Life Changing Is ... Finding the Answer

John D., Cardiovascular Care

“I always felt like I was in the most capable hands possible. I knew my doctors were experts, and they treated me like a person, not just a patient."

John, who stands 6-foot-7, felt sore after an awkward landing while ziplining on his oldest daughter's birthday in 2021. He assumed he pulled a muscle in his leg. But when he was still limping two weeks later, his wife — a UPMC nurse — urged him to see a doctor.

After undergoing imaging scans, John met with Rabih Chaer, MD, chief of the Division of Vascular Surgery and co-director of the UPMC Heart and Vascular Institute. Dr. Chaer diagnosed John with bilateral popliteal aneurysms, or aneurysms in the arteries behind his knees.

While this condition isn't uncommon, it is for someone as young as John. Considering John's size, Dr. Chaer suggested he undergo genetic testing for Marfan syndrome.

Marfan syndrome is an inherited condition that affects the body's connective tissues. It can affect many organs and systems throughout the body, including the heart. John was referred to Mylynda Massart, MD, for genetic testing.

"There was part of me that didn't want to get it done because once you know those things, you can't unknow them," John says. "But at the same time, my oldest daughter is built just like me. Since Dr. Chaer mentioned Marfan syndrome, the testing wasn't just for me — it was now for my kid."

Genetic testing confirmed the diagnosis of Marfan syndrome. Since this condition can affect the heart, John needed to undergo cardiac testing. The tests revealed an aneurysm in his aortic arch, which would require open heart surgery.

“It was difficult to keep a positive mindset," he says. "But I had such amazing care from the doctors, nurses, the PAs, and the staff. It really helped."

John had been diagnosed with non-Hodgkin lymphoma in 2019. His last treatment was in January 2022, and his open heart surgery was scheduled for March. Ibrahim Sultan, MD, performed the surgery, repairing the aneurysm.

Because Marfan syndrome is an inherited condition, John's oldest daughter also underwent testing. She was confirmed to have the condition as well. John and his daughter both now see Arvind Hoskoppal, MD, at the UPMC Adult Congenital Heart Disease Center.

"We've always been close as a family, so it's not like we're closer because we have this common disease," says John, whose mother has also tested positive for Marfan syndrome. "But it's something that we're tackling as a family."

While John's recovery took time, he is thankful for the incredible support he had from his wife and two daughters.

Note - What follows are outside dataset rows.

(** * EnergyFlowDemix: the demixing layer and the mode dispatch of [archbase.py]

    A shallow embedding of [src/energyflow/archs/archbase.py]:

    - the tensor operations of the Keras backend that the file calls
      ([K.softmax], [K.transpose], [K.sum], [K.expand_dims], [K.dot], ...),
      over lists of real numbers;
    - [to_vertices], [perimeterLoss] and the [DeMixer] model;
    - the hyperparameter processing, construction, [fit], [predict] and the
      two accessors of [NNBase], together with the attribute lookup of
      [ArchBase.__getattr__].

    Numbers are the real numbers of the Standard Library: tensors hold exact
    reals, and the rounding of the 32-bit floats of the backend is not part
    of this development. What these floats change beyond rounding in
    [to_vertices] and [DeMixer.call], an exponential that underflows to 0
    and a quotient of 0 by 0 that is not a number, is the subject of the
    module [F32]. *)

From Stdlib Require Import String Ascii.
From Stdlib Require Import ZArith Reals Lra Lia List Bool Arith Permutation.
Import ListNotations.

Set Implicit Arguments.

(** ** Python exceptions and results *)

Inductive exn : Type :=
| ValueError (msg : string)
| AttributeError (msg : string)
| KeyError (key : string)
| TypeError
| RecursionError
| InvalidArgumentError.

Inductive result (A : Type) : Type :=
| Ok (a : A)
| Raise (e : exn).

Arguments Ok {A} a.
Arguments Raise {A} e.

Definition bind {A B : Type} (r : result A) (k : A -> result B) : result B :=
  match r with
  | Ok a => k a
  | Raise e => Raise e
  end.

Notation "x <- r ;; k" := (bind r (fun x => k))
  (at level 61, r at next level, right associativity).

(** ** Tensors *)

Definition vector := list R.
Definition matrix := list vector.
Definition tensor3 := list matrix.

(** A matrix of [m] rows that all have [n] entries. *)
Definition has_shape (M : matrix) (m n : nat) : Prop :=
  length M = m /\ Forall (fun r => length r = n) M.

Definition has_shapeb (M : matrix) (m n : nat) : bool :=
  (length M =? m)%nat && forallb (fun r => (length r =? n)%nat) M.

(** A point of the probability simplex: non-negative entries that sum to 1. *)
Definition nonneg (v : vector) : Prop := Forall (fun x => (0 <= x)%R) v.

(** ** The backend functions used by the source ([from tf_keras import backend as K]) *)

Module K.

Open Scope R_scope.

(** [K.sum] of a rank-1 tensor: an exact sum, which does not depend on the
    order of its summands as a sum of floats does. *)
Definition sum1 (v : vector) : R := fold_right Rplus 0 v.

(** [K.sum(M, axis=1)]. *)
Definition sum_axis1 (M : matrix) : vector := map sum1 M.

(** [K.sum(T, axis=-1)] of a rank-3 tensor. *)
Definition sum_last (T : tensor3) : matrix := map (map sum1) T.

(** [K.sum(M)]: every entry of a rank-2 tensor. *)
Definition sum_all (M : matrix) : R := sum1 (map sum1 M).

He also received great support from the administration and students at the high school where he teaches English. He returned to teaching for the 2022-2023 school year.

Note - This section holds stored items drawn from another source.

(** C3, refuted as stated: with no report file the constructor returns
    the empty table, no failure is raised, and [analyzeGraph] goes on to
    the (here empty) graph and completes. *)
Lemma missing_file_is_not_an_error :
  no_file ANALYSIS_FILE = None
  /\ MemRedAnalysisParser no_file = Some (Ok ∅)
  /\ analyzeGraph no_file ∅ [] = Some ([], Ok tt).
Proof. by vm_compute. Qed.

Lemma parse_missing fs :
  fs ANALYSIS_FILE = None -> MemRedAnalysisParser fs = Some (Ok ∅).
Proof.
  intros H. unfold MemRedAnalysisParser, start. rewrite H. by apply run_from_done.
Qed.

(** C3, amended.  When the report file is missing or unreadable,
    parsing does not fail: it yields the empty table, and annotation
    proceeds against it; an empty graph is annotated with no output,
    and a graph starting with a kernel node stops at that node with the
    message that the kernel could not be found. *)
Theorem missing_file_gives_empty_table fs mem graph :
  fs ANALYSIS_FILE = None ->
  MemRedAnalysisParser fs = Some (Ok ∅)
  /\ analyzeGraph fs mem graph = Some (annotate ∅ mem graph)
  /\ (graph = [] -> analyzeGraph fs mem graph = Some ([], Ok tt))
  /\ (forall params rest, graph = KernelNode params :: rest ->
       analyzeGraph fs mem graph
       = Some ([NodeLine 0], Threw (Aborted (Some (could_not_find (func params)))))).
Proof.
  intros H. pose proof (parse_missing fs H) as E.
  unfold analyzeGraph. rewrite E. repeat split.
  - by intros ->.
  - intros params rest ->. unfold annotate. simpl. by rewrite lookup_empty.
Qed.

Lemma missing_file_gives_empty_table_witness :
  MemRedAnalysisParser no_file = Some (Ok ∅)
  /\ analyzeGraph no_file Sample.mem42 [Sample.foo_node]
     = Some ([NodeLine 0], Threw (Aborted (Some "Could not find kernel foo"))).
Proof.
  destruct (missing_file_gives_empty_table no_file Sample.mem42 [Sample.foo_node] eq_refl)
    as (H1 & _ & _ & H2).
  split; [exact H1|]. exact (H2 _ _ eq_refl).
Defined.

(** C2, refuted as stated: the table maps [foo] to the single pair
    [(3, "ReadOnly")], slot 3 of the node holds address 100, where a
    pointer to the integer 42 at address 200 is stored; the line printed
    for the argument carries the pointer 200, not the integer 42. *)
Lemma annotate_prints_the_pointer :
  Sample.foo_table !! "foo"
    = Some {| funcName := "foo"; memoryEffect := "ArgMemOnly";
              ptrArgInfos := [(3, "ReadOnly")] |}
  /\ subscript [10; 20; 30; 100; 40] 3 = Some 100
  /\ value_as_specified Sample.mem42 100 = Some 42
  /\ annotate Sample.foo_table Sample.mem42 [Sample.foo_node]
     = ([NodeLine 0; FuncNameLine "foo"; ArgValueLine 3 "ReadOnly" 200], Ok tt)
  /\ ArgValueLine 3 "ReadOnly" 200 <> ArgValueLine 3 "ReadOnly" 42.
Proof. repeat split; by vm_compute. Qed.

(** C2, amended.  For a table mapping [foo] to a [KernelInfo] whose
    [ptrArgInfos] is [(3, "ReadOnly")] and a graph of one node whose
    function resolves to [foo], the output is exactly one node report
    with the argument entry (index 3, effect [ReadOnly], value [p]),
    where [p] is the pointer stored in the argument storage that slot 3
    points to: the slot is dereferenced once, and the integer behind [p]
    is not read. *)
Theorem annotate_reports_pointer tbl mem params ki slot p :
  tbl !! "foo" = Some ki ->
  ptrArgInfos ki = [(3, "ReadOnly")] ->
  func params = "foo" ->
  subscript (kernelParams params) 3 = Some slot ->
  mem !! slot = Some (Pointer p) ->
  annotate tbl mem [KernelNode params]
  = ([NodeLine 0; FuncNameLine (funcName ki); ArgValueLine 3 "ReadOnly" p], Ok tt).
Proof.
  intros Htbl Hinfo Hfunc Hslot Hmem.
  unfold annotate. simpl. rewrite Hfunc, Htbl, Hinfo. simpl.
  rewrite Hslot. simpl. unfold deref_pointer. by rewrite Hmem.
Qed.

Lemma annotate_reports_pointer_witness :
  annotate Sample.foo_table Sample.mem42 [Sample.foo_node]
  = ([NodeLine 0; FuncNameLine "foo"; ArgValueLine 3 "ReadOnly" 200], Ok tt).
Proof.
  apply (annotate_reports_pointer Sample.foo_table Sample.mem42
           {| func := "foo"; kernelParams := [10; 20; 30; 100; 40] |}
           {| funcName := "foo"; memoryEffect := "ArgMemOnly";
              ptrArgInfos := [(3, "ReadOnly")] |} 100 200); reflexivity.
Defined.

Lemma annotate_from_app tbl mem pre : forall i out rest,
  annotate_from tbl mem i (pre ++ rest) out =
  match annotate_from tbl mem i pre out with
  | (out', Ok _) => annotate_from tbl mem (i + length pre) rest out'
  | r => r
  end.
Proof.
  induction pre as [|u pre IH]; intros i out rest; simpl.
  - by rewrite Nat.add_0_r.
  - destruct u as [params|]; [|done].
    destruct (tbl !! func params) as [ki|]; [|done].
    destruct (print_args _ _ _ _) as [out3 [[]|e]]; [|done].
    rewrite IH. by rewrite Nat.add_succ_r.
Qed.



Lemma advance_run_from n : forall p q,
  advance n p = inl q -> run_from p = run_from q.
Proof.
  induction n as [|n IH]; intros p q; simpl.
  - by intros [= ->].
  - destruct (step p) as [p'|r] eqn:E; [|done].
    intros H. rewrite (run_from_step _ _ E). by apply IH.
Qed.

Lemma advance_succ n : forall p q,
  advance n p = inl q -> advance (S n) p = step q.
Proof.
  induction n as [|n IH]; intros p q.
  - simpl. intros [= ->]. by destruct (step q).
  - intros H. simpl in H. change (advance (S (S n)) p)
      with (match step p with inl p' => advance (S n) p' | inr r => inr r end).
    destruct (step p) as [p'|r]; [by apply IH|done].
Qed.

(** C5.  Whenever the constructor is at the head of the argument loop
    and the next token is read successfully and is neither [Arg] nor
    [Function], the whole parse fails by [abort()]: the result is a
    failure and carries no table, whatever blocks were read before. *)
Theorem unexpected_keyword_aborts fs n tbl name ki i kw i' :
  advance n (start fs) = inl (ArgHead tbl name ki i) ->
  extract_string "" i = (kw, i') ->
  ok i' = true -> kw <> "Arg" -> kw <> "Function" ->
  MemRedAnalysisParser fs = Some (Threw (Aborted None)).
Proof.
  intros Hpos Hkw Hok Harg Hfun.
  unfold MemRedAnalysisParser.
  rewrite (advance_run_from _ _ _ Hpos). apply run_from_done.
  simpl. rewrite Hkw, Hok.
  apply String.eqb_neq in Harg, Hfun. by rewrite Harg, Hfun.
Qed.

John says he's thankful for the care he's received throughout his journey. He's especially grateful to Dr. Chaer for seeing something unusual and suggesting he get tested.

“I always felt like I was in the most capable hands possible," he says. "I knew my doctors were experts, and they treated me like a person, not just a patient. Every conversation that we had with a doctor wasn't rushed. They took the time to answer every question and reassure me."

At UPMC, Life Changing Medicine means providing the solution in uncertain situations.